4.6 UMA VISÃO MAIS GERAL

Diante dos resultados aqui apresentados, podemos dizer que, em geral, as duas cidades compartilham o fato de não ser frequente a realização do artigo definido. Essa constatação ganha respaldo nos gráficos 1 e 4 deste capítulo repetidos nos gráficos 7 e 8, a seguir:

Gráfico 7: Resultado porcentual total de presença versus ausência de artigo definido no município de Carnaíba

Gráfico 8: Resultado porcentual total de presença versus ausência de artigo definido no município de Serra Talhada

17% 83% Presença Ausência 17% 83% Presença Ausência

Olhando para os resultados gerais dos dois municípios, poderíamos dizer que estamos diante de uma mesma comunidade de fala, haja vista que as duas cidades desfavorecem a realização do artigo de forma significativa.
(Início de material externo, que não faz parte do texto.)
Definition probeICMP (device : string) (now : Time) (stats : Statistics + Err) : list Sample * option Err :=
  let s := fun name labels v => mkSample device name labels (now / Millisecond) (bits v) in
  match stats with
  | inr err => ([s "netinv_icmp_probe_error" ∅ (float_of 1)], Some err)
  | inl st =>
      let loss := fdiv (st_PacketLoss st) (float_of 100) in
      let loss := match loss with S754_nan => float_of 1 | _ => loss end in
      ([s "netinv_icmp_up" ∅ (float_of (if 0 <? st_PacketsRecv st then 1 else 0));
        s "netinv_icmp_loss_ratio" ∅ loss;
        s "netinv_icmp_probe_error" ∅ (float_of 0)] ++
       (if 0 <? st_PacketsRecv st then
          [s "netinv_icmp_rtt_seconds" {["stat" := "min"]} (Seconds_float (st_MinRtt st));
           s "netinv_icmp_rtt_seconds" {["stat" := "avg"]} (Seconds_float (st_AvgRtt st));
           s "netinv_icmp_rtt_seconds" {["stat" := "max"]} (Seconds_float (st_MaxRtt st));
           s "netinv_icmp_jitter_seconds" ∅ (jitter (st_Rtts st))]
        else []), None)
  end.
End icmp.

(** ** Connectors *)

(** What a connector can collect; a capability it lacks is missing. *)
Record Collector (St : Type) : Type := mkCollector {
  co_Interfaces : option (Session St -> M St (outcome (list Sdk.Sample + Err)));
  co_Health : option (Session St -> M St (list Sdk.Sample + Err));
  co_Inventory : option (Session St -> M St (InventorySnapshot + Err));
  co_Topology : option (Session St -> M St (list Adjacency + Err))
}.
Arguments mkCollector {St}.
Arguments co_Interfaces {St}.
Arguments co_Health {St}.
Arguments co_Inventory {St}.
Arguments co_Topology {St}.

(** The nil connector, which the type assertions find lacking everything. *)
Definition noConnector {St} : Collector St := mkCollector None None None None.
Assim, notamos que tanto em Carnaíba, quanto em Serra Talhada a variante predominante é aquela onde os contextos de possessivos e de antropônimos não são antecedidos pelo determinante em análise. Dessa forma, as duas cidades compartilham de traços linguísticos que as aproximam entre si e as distanciam de outras comunidades como a do Rio de Janeiro (cf. SILVA, 1998).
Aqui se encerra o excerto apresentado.